▼▼▼

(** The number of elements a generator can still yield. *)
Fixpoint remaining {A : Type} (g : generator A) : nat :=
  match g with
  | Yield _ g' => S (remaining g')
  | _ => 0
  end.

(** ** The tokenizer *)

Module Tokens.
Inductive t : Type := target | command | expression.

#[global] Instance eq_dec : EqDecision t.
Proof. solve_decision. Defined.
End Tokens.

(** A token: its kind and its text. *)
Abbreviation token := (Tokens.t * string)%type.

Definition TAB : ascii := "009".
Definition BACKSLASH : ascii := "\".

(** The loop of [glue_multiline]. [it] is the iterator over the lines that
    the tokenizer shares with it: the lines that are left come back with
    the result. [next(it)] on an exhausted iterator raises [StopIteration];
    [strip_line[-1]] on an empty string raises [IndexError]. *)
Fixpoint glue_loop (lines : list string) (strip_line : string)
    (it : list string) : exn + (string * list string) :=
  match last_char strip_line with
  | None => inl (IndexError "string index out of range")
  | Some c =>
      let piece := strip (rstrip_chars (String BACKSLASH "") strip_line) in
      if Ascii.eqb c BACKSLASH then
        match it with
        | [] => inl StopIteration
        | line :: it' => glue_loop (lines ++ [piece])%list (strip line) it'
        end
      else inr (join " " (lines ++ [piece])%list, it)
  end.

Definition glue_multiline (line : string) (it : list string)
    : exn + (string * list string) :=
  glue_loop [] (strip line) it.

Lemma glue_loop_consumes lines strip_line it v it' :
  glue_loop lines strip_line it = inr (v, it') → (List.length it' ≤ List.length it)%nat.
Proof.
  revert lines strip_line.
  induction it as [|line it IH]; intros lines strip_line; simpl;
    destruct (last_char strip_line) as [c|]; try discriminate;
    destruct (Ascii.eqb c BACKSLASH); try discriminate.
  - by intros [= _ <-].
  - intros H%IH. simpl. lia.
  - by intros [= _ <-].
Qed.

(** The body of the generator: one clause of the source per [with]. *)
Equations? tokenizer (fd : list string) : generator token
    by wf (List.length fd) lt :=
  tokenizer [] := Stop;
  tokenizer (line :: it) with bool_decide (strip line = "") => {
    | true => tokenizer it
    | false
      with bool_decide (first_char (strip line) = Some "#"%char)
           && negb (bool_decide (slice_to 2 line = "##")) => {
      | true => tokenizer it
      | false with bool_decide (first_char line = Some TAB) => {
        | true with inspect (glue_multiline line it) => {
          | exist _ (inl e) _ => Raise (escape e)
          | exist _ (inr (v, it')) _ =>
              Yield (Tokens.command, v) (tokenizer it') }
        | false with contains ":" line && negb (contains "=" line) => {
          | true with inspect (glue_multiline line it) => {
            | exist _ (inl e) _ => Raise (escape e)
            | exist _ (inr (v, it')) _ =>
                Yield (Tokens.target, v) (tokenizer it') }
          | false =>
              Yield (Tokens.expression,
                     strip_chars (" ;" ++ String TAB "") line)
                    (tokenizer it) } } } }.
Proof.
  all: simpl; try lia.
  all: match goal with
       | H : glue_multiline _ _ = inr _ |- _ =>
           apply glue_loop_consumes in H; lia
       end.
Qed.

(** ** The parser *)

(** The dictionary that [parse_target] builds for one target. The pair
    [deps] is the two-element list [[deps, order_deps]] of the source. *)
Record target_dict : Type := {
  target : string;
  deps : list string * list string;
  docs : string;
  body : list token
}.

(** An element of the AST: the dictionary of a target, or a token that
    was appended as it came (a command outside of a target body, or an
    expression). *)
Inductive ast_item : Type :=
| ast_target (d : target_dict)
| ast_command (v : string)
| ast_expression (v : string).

▲▲▲
▼▼▼

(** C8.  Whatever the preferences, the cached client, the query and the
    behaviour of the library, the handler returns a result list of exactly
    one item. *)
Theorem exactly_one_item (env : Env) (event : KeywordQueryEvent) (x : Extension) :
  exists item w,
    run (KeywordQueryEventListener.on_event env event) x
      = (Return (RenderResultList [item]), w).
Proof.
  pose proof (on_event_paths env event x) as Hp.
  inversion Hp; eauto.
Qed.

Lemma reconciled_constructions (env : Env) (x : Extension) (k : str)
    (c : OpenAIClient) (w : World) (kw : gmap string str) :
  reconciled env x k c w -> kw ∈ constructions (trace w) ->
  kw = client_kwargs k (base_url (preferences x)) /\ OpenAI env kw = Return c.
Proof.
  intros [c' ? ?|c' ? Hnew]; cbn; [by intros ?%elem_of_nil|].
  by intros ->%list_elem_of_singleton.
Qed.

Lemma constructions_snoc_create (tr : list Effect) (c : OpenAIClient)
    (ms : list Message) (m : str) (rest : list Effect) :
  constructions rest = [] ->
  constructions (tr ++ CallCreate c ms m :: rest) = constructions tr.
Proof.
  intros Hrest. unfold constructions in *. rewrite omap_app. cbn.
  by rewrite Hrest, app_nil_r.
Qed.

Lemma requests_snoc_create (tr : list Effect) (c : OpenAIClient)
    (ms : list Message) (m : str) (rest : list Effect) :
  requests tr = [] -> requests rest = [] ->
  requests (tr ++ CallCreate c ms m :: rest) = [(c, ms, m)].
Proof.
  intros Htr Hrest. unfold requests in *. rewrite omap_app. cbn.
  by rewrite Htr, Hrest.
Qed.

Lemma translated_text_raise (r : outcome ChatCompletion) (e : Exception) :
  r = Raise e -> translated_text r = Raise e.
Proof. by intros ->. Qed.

▲▲▲

What you should do
Give the number of lines in the records above that contain the word "iterator", and nothing more.

Task result
2